◆ Aim of the task ◆
How many lines of the data hold the word "Require"? State the number and nothing else.

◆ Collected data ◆

(* ===== verification/StreamLife.v ===== *)
(** * The life of a stream

    The constructor, [IBaseStream::Exec] and the destructor of a stream of any
    class, from the configuration to what is left when the stream is gone: the pieces of
    [BaseStream], [Streams] and [Signals] in the order of
    [src/src/stream/ibase_stream.cpp], with the virtual methods that the classes
    of [src/src/stream/streams/] override. *)

From S2P Require Import Prelude Platform StreamTypes Stats Constants Uris Options Configs Gst Elements Builders Pipelines PipelineSpec Mosaic BaseStream Streams Signals SignalSpec.

Section StreamLife.
Context `{JsonC} `{UrlLib} `{PathLib} `{UnnamedCodes} `{GstLib} `{SignalLib}.

(** A stream while it runs, the loop of its process, and what GLib has of its
    elements. *)
Record life := mk_life {
  lf_stream : stream;
  lf_loop : main_context;
  lf_signals : signal_world
}.

Inductive life_event :=
| FromStream (e : stream_event)
| FromGLib (e : glib_warning)
| PipelineCreated
| InputChanged (uri : InputUri)
| OldChunksRemoved (dir : string) (until : Z)  (* in seconds *)
| ChunksRemoved (dir : string)
| M3u8ListWritten.

#[local] Abbreviation smethod := (act stream stream_event).
Abbreviation lmethod := (hact life life_event).

(** The methods of the parts. *)
Definition in_stream {A} (m : smethod A) : lmethod A := fun l =>
  let '(a, s, es) := m (lf_stream l) in
  (Ok a, {| lf_stream := s; lf_loop := lf_loop l; lf_signals := lf_signals l |}, FromStream <$> es).
Definition in_loop {A} (m : hact main_context unit A) : lmethod A := fun l =>
  let '(r, c, _) := m (lf_loop l) in
  (r, {| lf_stream := lf_stream l; lf_loop := c; lf_signals := lf_signals l |}, []).
Definition in_signals {A} (m : sig A) : lmethod A := fun l =>
  let '(r, w, es) := m (lf_signals l) in
  (r, {| lf_stream := lf_stream l; lf_loop := lf_loop l; lf_signals := w |}, FromGLib <$> es).

(** ** The virtual methods *)

(** [input[0]] of no inputs has no defined behaviour. *)
Definition first_input_changed (config : Config) : lmethod unit :=
  match c_input config with
  | [] => hlift (Abort (UndefinedBehaviour "input[0]"))
  | uri :: _ => hemit (InputChanged uri)
  end.

(* [src/src/stream/streams/src_decodebin_stream.cpp:51-57 SrcDecodeBinStream::PreLoop] *)
Definition SrcDecodeBin_PreLoop (config : Config) : lmethod unit := first_input_changed config.
(* [src/src/stream/streams/mosaic_stream.cpp:353-359 MosaicStream::PreLoop] *)
Definition Mosaic_PreLoop (config : Config) : lmethod unit := first_input_changed config.
(* [src/src/stream/streams/relay/playlist_relay_stream.cpp:57-57 PlaylistRelayStream::PreLoop] *)
Definition PlaylistRelay_PreLoop : lmethod unit := mret tt.
(* [src/src/stream/streams/encoding/playlist_encoding_stream.cpp:56-56 PlaylistEncodingStream::PreLoop] *)
Definition PlaylistEncoding_PreLoop : lmethod unit := mret tt.

Definition PreLoop (cls : stream_class) (config : Config) : lmethod unit :=
  match cls with
  | PlaylistRelayStream => PlaylistRelay_PreLoop
  | PlaylistEncodingStream => PlaylistEncoding_PreLoop
  | MosaicStream => Mosaic_PreLoop config
  | _ => SrcDecodeBin_PreLoop config
  end.

(* [src/src/stream/streams/src_decodebin_stream.cpp:59-61 SrcDecodeBinStream::PostLoop] *)
Definition SrcDecodeBin_PostLoop : lmethod unit := mret tt.
(* [src/src/stream/streams/mosaic_stream.cpp:361-363 MosaicStream::PostLoop] *)
Definition Mosaic_PostLoop : lmethod unit := mret tt.
(* [src/src/stream/streams/relay/playlist_relay_stream.cpp:59-61 PlaylistRelayStream::PostLoop] *)
Definition PlaylistRelay_PostLoop : lmethod unit := SrcDecodeBin_PostLoop.
(** The list is in [M3u8]. *)
(* [src/src/stream/streams/timeshift/catchup_stream.cpp:104-107 CatchupStream::PostLoop] *)
Definition Catchup_PostLoop : lmethod unit := hemit M3u8ListWritten ;; SrcDecodeBin_PostLoop.

Definition PostLoop (cls : stream_class) : lmethod unit :=
  match cls with
  | PlaylistRelayStream => PlaylistRelay_PostLoop
  | MosaicStream => Mosaic_PostLoop
  | CatchupStream => Catchup_PostLoop
  | _ => SrcDecodeBin_PostLoop
  end.

(* [src/src/stream/ibase_stream.cpp:214-214 IBaseStream::PostExecCleanup] *)
Definition base_PostExecCleanup : list string := [].
Definition PostExecCleanup (cls : stream_class) (c : config_object) : outcome (list string) :=
  match cls with
  | VodRelayStream => vconfig ← as_vod_relay c; Ok (VodRelay_PostExecCleanup vconfig)
  | VodEncodeStream => vconfig ← as_vod_encode c; Ok (VodEncode_PostExecCleanup vconfig)
  | _ => Ok base_PostExecCleanup
  end.

(* [src/src/stream/ibase_stream.h:65-65 cleanup_life_period_sec] *)
Definition cleanup_life_period_sec : Z := 2 * 15 * 10.

(** ** The constructor *)

(** The controller is told of the status before the checks. *)
(* [src/src/stream/ibase_stream.cpp:164-186 IBaseStream::IBaseStream] *)
Definition IBaseStream_new (config : Config) : lmethod unit :=
  hmodify (fun l => mk_life (new_stream (s_stats (lf_stream l))) (lf_loop l) (lf_signals l)) ;;
  in_stream (SetStatus NEW) ;;
  stats ← hgets (fun l => s_stats (lf_stream l));
  hlift (check (bool_decide (ss_id stats <> "")) "Stats must be!") ;;
  hlift (check (bool_decide (ss_type stats = c_type config)) "GetType() == config_->GetType()").

(* [src/src/stream/streams/vod/vod_relay_stream.cpp:23-26 VodRelayStream::VodRelayStream] *)
Definition VodRelay_new (config : VodRelayConfig) : lmethod unit :=
  IBaseStream_new (av_base (r_base (vr_base config))) ;;
  hlift (check (IsVod (r_base (vr_base config))) "config->IsVod()").

(* [src/src/stream/streams/vod/vod_encoding_stream.cpp:23-26 VodEncodeStream::VodEncodeStream] *)
Definition VodEncode_new (config : VodEncodeConfig) : lmethod unit :=
  IBaseStream_new (av_base (e_base (ve_base config))) ;;
  hlift (check (IsVod (e_base (ve_base config))) "config->IsVod()").

(** The list that a catchup stream reads is in [M3u8]. *)
(* [src/src/stream/streams/timeshift/itimeshift_recorder_stream.cpp:21-27 ITimeShiftRecorderStream::ITimeShiftRecorderStream] *)
Definition ITimeShiftRecorder_new (config : Config) : lmethod unit :=
  IBaseStream_new config ;;
  stats ← hgets (fun l => s_stats (lf_stream l));
  hlift (check (bool_decide (ss_type stats = TIMESHIFT_RECORDER \/ ss_type stats = CATCHUP))
    "GetType() == TIMESHIFT_RECORDER || GetType() == CATCHUP").

(** The constructor of each class. The others only set members of their own. *)
Definition stream_new (cls : stream_class) (c : config_object) : lmethod unit :=
  match cls with
  | VodRelayStream => vconfig ← hlift (as_vod_relay c); VodRelay_new vconfig
  | VodEncodeStream => vconfig ← hlift (as_vod_encode c); VodEncode_new vconfig
  | TimeShiftRecorderStream | CatchupStream => ITimeShiftRecorder_new (config_of c)
  | _ => IBaseStream_new (config_of c)
  end.

(** ** Exec

    [now]: the clock when the old chunks are removed and when the loop starts;
    [live]: whether the pipeline answers that it is live; [run]: what the
    callbacks do to the stream while the loop runs. *)

Variables (cls : stream_class) (c : config_object) (this : nat) (builder : build bool).

(* [src/src/stream/ibase_stream.cpp:314-350 IBaseStream::Exec] *)
Definition stream_Exec (cleanup_time now : Z) (live : bool) (run : smethod unit) : lmethod (ExitStatus * option (list element)) :=
  hact_iter (fun x => hemit (OldChunksRemoved x.1 x.2)) (PreExecCleanup (config_of c) cleanup_time cleanup_life_period_sec) ;;
  pipeline ← in_signals (signals_InitPipeLine cls this builder);
  match pipeline with
  | None => mret (EXIT_INNER, None)
  | Some line =>
      hemit PipelineCreated ;;
      ids ← in_loop (exec_add_sources this);
      in_stream (exec_start now live) ;;
      PreLoop cls (config_of c) ;;
      in_stream run ;;
      PostLoop cls ;;
      in_loop (exec_remove_sources ids.1 ids.2) ;;
      status ← in_stream exec_finish;
      dirs ← hlift (PostExecCleanup cls c);
      hact_iter (fun dir => hemit (ChunksRemoved dir)) dirs ;;
      mret (status, Some line)
  end.

(** Without a pipeline GStreamer is asked to change the state of a null pointer,
    and of its state; the code then logs two variables that nobody has set. *)
(* [src/src/stream/ibase_stream.cpp:707-716 IBaseStream::SetPipelineState] *)
Definition SetPipelineState (pipeline : option (list element)) (state : string) : lmethod unit :=
  match pipeline with
  | Some _ => in_stream (emit (PipelineState state))
  | None => hemit (FromGLib (NullElement "gst_element_set_state")) ;; hemit (FromGLib (NullElement "gst_element_get_state"))
  end.
(* ===== verification/M3u8.v ===== *)
(** * Playlists of chunks

    [src/src/utils/m3u8_reader.cpp], [m3u8_writer.cpp] and [chunk_info.cpp], and
    the catchup that writes its list of chunks when it ends and reads it when it
    starts ([src/src/stream/streams/timeshift/catchup_stream.cpp]). *)

From Stdlib Require Import Ascii.
From Stdlib Require SpecFloat.
From S2P Require Import Prelude Files Platform Doubles StreamTypes Timeshift.

(** Whether the first byte of the buffer that is no space is a byte of the
    line; after the line there is a null. *)
Fixpoint has_text (t : string) : bool :=
  match t with
  | EmptyString => false
  | String c t' => if isspace c then has_text t' else negb (Ascii.eqb c nul)
  end.

(* [src/src/utils/m3u8_reader.cpp:33-33 MAX_LINE] *)
Definition MAX_LINE : nat := 255.

(** [None]: the fuel has run out. *)
(* [src/src/utils/m3u8_reader.cpp:37-54 GetNonEmptyLine] *)
Fixpoint GetNonEmptyLine (fuel : nat) (fl : FILE) : option (option string * FILE) :=
  match fuel with
  | O => None
  | S fuel =>
      match fgets MAX_LINE fl with
      | (None, fl) => Some (None, fl)
      | (Some t, fl) => if has_text t then Some (Some (c_str t), fl) else GetNonEmptyLine fuel fl
      end
  end.

Fixpoint trim_end (s : string) : string :=
  match s with
  | EmptyString => ""
  | String c s' =>
      let t := trim_end s' in
      if is_empty t && isspace c then "" else String c t
  end.

(** A text of spaces only would be popped beyond its beginning. *)
(* [src/src/utils/m3u8_reader.cpp:56-63 RemoveTrailingSpaces] *)
Definition RemoveTrailingSpaces (str : string) : outcome string :=
  if is_empty str then Ok str
  else if string_forallb isspace str then Abort (UndefinedBehaviour "str->back() of an empty string")
  else Ok (trim_end str).

(** ** Lines *)

Fixpoint strip_suffix (suf s : string) : option string :=
  if String.eqb s suf then Some ""
  else match s with
       | EmptyString => None
       | String c s' => String c <$> strip_suffix suf s'
       end.

(** The group of [^<tag>([<set>]+)$]. *)
Definition match_tag (tag : string) (set : ascii -> bool) (line : string) : option string :=
  rest ← strip_prefix tag line;
  if negb (is_empty rest) && string_forallb set rest then Some rest else None.

Definition is_upper (c : ascii) : bool := let n := N_of_ascii c in (65 <=? n)%N && (n <=? 90)%N.
Definition is_word (c : ascii) : bool :=
  let n := N_of_ascii c in is_digit c || is_upper c || ((97 <=? n)%N && (n <=? 122)%N) || (n =? 95)%N.

(** The group of [^[A-Za-z0-9_]*?([0-9]+)$], whose prefix is the shortest. *)
Fixpoint lazy_digits (s : string) : option string :=
  if negb (is_empty s) && all_digits s then Some s
  else match s with
       | EmptyString => None
       | String c s' => if is_word c then lazy_digits s' else None
       end.

(* [src/src/utils/m3u8_reader.cpp:162-162 M3u8Reader::ParseChunks] *)
Definition m3u8_chunk_header_re (line : string) : option string :=
  rest ← strip_prefix "#EXTINF:" line;
  num ← strip_suffix "," rest;
  if negb (is_empty num) && string_forallb (fun c => is_digit c || Ascii.eqb c ".") num then Some num else None.

(* [src/src/utils/m3u8_reader.cpp:163-163 M3u8Reader::ParseChunks] *)
Definition m3u8_chunk_re (line : string) : option string :=
  name ← strip_suffix ".ts" line; lazy_digits name.

(** ** The reader *)

(* [src/src/utils/m3u8_reader.h:27-53 M3u8Reader] *)
Record M3u8Reader := {
  version_ : Z;
  allow_cache_ : bool;
  media_sequence_ : Z;
  target_duration_ : Z;
  chunks_ : list ChunkInfo
}.

(* [src/src/utils/m3u8_reader.cpp:69-69 M3u8Reader::M3u8Reader] *)
Definition m3u8_reader_new : M3u8Reader :=
  {| version_ := -1; allow_cache_ := false; media_sequence_ := -1; target_duration_ := -1; chunks_ := [] |}.

(* [src/src/utils/m3u8_reader.cpp:205-212 M3u8Reader::Clear] *)
Definition Clear (r : M3u8Reader) : M3u8Reader :=
  {| version_ := -1; allow_cache_ := false; media_sequence_ := -1; target_duration_ := -1; chunks_ := [] |}.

◆ Solution to this task ◆
4